_What the task requires_
Of all the lines below, output only those starting at the one with "let a := clamp (strlen s) start in" and ending at the one with "EmptyString => [EmptyString]", both ends included, exactly as written.

_Dataset entries_

---

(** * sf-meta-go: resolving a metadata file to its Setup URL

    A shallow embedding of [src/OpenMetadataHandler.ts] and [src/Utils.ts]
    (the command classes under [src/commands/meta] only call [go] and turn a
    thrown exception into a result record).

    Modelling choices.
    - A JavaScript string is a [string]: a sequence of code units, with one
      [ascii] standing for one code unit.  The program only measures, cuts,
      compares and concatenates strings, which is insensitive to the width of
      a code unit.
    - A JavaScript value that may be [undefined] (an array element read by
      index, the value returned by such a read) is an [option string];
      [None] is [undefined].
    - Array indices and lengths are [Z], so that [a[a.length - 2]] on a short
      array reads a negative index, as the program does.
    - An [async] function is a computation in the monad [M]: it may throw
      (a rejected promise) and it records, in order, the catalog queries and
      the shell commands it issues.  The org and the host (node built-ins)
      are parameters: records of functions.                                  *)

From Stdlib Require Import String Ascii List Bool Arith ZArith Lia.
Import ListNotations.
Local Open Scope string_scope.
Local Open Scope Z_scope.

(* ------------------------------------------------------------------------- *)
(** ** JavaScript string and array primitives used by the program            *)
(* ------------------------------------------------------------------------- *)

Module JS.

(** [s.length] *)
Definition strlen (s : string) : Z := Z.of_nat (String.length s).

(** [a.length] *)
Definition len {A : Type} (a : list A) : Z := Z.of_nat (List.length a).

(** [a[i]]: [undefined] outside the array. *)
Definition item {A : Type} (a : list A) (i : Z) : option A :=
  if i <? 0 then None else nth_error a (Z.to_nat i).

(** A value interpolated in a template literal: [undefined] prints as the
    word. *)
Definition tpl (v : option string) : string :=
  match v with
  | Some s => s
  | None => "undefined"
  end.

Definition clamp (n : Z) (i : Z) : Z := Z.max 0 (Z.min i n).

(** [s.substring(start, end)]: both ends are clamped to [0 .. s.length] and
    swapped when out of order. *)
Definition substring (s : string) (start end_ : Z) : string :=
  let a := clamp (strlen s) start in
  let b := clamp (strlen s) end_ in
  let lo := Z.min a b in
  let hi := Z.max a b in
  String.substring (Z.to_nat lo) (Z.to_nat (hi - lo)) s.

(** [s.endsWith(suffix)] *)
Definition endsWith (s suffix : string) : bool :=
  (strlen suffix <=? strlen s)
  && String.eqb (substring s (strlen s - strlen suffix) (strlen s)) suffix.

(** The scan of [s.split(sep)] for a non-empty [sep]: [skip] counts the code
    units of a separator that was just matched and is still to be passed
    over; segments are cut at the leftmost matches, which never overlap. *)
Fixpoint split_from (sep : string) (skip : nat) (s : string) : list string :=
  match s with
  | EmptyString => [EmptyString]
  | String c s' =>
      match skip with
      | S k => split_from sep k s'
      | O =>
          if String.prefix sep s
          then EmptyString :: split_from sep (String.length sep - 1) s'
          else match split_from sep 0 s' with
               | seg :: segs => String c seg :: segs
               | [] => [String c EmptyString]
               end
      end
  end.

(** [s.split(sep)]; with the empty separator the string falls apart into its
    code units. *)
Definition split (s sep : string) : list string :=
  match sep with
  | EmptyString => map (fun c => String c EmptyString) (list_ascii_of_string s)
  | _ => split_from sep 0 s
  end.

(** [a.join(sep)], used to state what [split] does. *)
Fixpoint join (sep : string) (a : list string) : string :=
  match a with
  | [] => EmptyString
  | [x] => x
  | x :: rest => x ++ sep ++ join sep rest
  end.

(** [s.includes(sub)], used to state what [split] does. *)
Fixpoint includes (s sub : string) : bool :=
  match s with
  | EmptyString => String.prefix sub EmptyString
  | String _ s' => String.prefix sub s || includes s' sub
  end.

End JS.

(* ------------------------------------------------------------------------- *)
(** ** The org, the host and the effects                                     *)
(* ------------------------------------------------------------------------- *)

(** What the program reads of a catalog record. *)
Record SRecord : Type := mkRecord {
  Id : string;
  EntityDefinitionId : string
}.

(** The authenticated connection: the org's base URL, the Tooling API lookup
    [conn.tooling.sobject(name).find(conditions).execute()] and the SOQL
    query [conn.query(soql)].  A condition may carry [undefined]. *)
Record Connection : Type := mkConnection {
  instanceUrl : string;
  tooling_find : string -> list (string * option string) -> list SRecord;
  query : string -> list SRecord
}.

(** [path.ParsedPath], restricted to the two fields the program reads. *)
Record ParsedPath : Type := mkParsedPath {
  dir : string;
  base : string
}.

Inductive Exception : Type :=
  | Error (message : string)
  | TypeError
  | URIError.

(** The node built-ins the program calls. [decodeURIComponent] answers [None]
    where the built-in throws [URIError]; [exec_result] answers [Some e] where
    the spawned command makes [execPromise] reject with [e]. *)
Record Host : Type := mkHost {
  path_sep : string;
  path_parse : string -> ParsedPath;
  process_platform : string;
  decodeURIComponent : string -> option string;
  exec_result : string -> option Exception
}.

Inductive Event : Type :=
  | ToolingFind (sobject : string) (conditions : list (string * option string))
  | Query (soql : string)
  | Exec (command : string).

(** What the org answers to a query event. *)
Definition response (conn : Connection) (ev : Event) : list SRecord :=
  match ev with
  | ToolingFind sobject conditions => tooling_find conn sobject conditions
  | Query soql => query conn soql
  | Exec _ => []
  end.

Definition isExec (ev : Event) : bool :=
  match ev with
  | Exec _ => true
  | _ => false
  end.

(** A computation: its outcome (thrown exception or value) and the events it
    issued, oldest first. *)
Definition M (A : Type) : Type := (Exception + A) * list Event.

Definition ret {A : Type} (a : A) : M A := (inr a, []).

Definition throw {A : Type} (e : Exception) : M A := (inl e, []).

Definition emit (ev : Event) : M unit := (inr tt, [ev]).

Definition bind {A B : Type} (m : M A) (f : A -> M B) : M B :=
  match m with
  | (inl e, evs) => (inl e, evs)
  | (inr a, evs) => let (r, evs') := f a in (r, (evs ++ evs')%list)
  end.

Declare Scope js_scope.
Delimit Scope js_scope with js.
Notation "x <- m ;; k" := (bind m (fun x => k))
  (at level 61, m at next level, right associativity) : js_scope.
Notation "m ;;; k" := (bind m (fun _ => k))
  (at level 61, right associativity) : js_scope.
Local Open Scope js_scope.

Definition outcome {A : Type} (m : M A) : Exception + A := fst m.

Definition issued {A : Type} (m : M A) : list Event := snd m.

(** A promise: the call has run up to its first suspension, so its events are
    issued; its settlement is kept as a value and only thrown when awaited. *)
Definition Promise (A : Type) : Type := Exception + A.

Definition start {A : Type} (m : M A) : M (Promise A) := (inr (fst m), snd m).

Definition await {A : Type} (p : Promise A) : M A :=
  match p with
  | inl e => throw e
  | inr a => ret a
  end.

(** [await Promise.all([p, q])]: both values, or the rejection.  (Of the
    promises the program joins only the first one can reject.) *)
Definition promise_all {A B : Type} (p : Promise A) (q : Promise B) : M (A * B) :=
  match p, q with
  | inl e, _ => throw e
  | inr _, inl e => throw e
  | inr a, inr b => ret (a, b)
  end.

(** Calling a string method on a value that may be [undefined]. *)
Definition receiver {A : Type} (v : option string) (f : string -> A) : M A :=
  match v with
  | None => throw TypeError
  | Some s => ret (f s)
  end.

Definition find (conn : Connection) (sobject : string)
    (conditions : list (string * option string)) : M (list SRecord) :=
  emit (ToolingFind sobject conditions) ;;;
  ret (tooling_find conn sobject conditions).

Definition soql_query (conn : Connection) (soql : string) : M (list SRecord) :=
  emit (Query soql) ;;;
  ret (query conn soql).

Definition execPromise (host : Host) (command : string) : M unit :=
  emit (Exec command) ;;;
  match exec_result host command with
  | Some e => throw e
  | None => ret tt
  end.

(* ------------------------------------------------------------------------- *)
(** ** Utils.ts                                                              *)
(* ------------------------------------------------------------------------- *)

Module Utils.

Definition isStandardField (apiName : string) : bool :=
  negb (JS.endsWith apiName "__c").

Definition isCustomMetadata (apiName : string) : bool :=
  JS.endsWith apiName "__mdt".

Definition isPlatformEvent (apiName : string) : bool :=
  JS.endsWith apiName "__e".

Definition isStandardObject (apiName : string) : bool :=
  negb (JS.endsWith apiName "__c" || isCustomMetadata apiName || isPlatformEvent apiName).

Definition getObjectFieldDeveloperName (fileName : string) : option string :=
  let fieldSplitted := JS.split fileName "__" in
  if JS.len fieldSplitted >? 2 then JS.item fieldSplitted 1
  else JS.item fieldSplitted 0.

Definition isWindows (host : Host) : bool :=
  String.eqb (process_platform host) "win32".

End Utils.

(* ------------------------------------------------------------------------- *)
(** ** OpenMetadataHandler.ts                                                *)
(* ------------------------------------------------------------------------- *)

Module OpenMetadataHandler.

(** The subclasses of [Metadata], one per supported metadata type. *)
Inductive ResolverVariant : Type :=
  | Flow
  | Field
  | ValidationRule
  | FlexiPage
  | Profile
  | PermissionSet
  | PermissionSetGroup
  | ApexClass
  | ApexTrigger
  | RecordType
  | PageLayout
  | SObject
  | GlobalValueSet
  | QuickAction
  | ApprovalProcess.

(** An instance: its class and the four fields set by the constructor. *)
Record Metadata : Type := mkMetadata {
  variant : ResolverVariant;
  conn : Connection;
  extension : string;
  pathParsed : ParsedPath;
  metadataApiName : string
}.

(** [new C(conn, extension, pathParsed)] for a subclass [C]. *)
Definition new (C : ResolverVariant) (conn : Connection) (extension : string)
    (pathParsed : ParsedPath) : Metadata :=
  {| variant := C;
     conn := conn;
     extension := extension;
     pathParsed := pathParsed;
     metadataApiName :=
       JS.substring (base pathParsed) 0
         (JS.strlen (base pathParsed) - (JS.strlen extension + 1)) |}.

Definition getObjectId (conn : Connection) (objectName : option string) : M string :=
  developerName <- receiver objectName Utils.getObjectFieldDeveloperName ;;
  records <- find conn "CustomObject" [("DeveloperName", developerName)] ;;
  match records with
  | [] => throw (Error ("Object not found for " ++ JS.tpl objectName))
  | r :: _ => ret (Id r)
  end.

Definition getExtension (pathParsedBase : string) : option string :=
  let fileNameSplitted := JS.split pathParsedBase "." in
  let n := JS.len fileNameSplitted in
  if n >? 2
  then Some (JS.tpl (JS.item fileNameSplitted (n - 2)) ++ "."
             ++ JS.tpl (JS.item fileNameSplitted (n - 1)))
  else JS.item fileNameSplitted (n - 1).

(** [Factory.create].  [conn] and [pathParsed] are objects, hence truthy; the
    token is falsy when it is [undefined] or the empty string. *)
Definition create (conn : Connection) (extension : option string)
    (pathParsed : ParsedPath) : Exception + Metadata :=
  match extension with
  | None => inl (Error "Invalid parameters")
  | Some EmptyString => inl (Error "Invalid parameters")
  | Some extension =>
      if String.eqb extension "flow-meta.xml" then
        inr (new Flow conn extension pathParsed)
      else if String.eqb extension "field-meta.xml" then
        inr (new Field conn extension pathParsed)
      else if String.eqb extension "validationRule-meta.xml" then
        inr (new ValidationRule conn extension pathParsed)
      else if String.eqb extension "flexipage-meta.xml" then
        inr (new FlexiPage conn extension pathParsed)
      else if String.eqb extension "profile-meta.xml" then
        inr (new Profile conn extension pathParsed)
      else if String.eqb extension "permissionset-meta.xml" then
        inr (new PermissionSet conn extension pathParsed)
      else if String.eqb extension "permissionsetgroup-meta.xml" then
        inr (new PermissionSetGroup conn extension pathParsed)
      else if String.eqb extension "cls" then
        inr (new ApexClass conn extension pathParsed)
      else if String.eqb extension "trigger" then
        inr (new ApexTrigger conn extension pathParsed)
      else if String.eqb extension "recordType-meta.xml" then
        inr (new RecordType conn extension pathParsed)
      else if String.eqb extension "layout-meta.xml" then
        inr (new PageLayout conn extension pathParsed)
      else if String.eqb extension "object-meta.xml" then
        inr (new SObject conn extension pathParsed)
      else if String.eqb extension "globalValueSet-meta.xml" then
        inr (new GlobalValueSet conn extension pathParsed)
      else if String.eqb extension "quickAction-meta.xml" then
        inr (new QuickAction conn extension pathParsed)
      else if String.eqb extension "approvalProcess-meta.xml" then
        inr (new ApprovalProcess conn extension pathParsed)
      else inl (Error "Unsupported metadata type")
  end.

---

_Exercise response_
  let a := clamp (strlen s) start in
  let b := clamp (strlen s) end_ in
  let lo := Z.min a b in
  let hi := Z.max a b in
  String.substring (Z.to_nat lo) (Z.to_nat (hi - lo)) s.

(** [s.endsWith(suffix)] *)
Definition endsWith (s suffix : string) : bool :=
  (strlen suffix <=? strlen s)
  && String.eqb (substring s (strlen s - strlen suffix) (strlen s)) suffix.

(** The scan of [s.split(sep)] for a non-empty [sep]: [skip] counts the code
    units of a separator that was just matched and is still to be passed
    over; segments are cut at the leftmost matches, which never overlap. *)
Fixpoint split_from (sep : string) (skip : nat) (s : string) : list string :=
  match s with
  | EmptyString => [EmptyString]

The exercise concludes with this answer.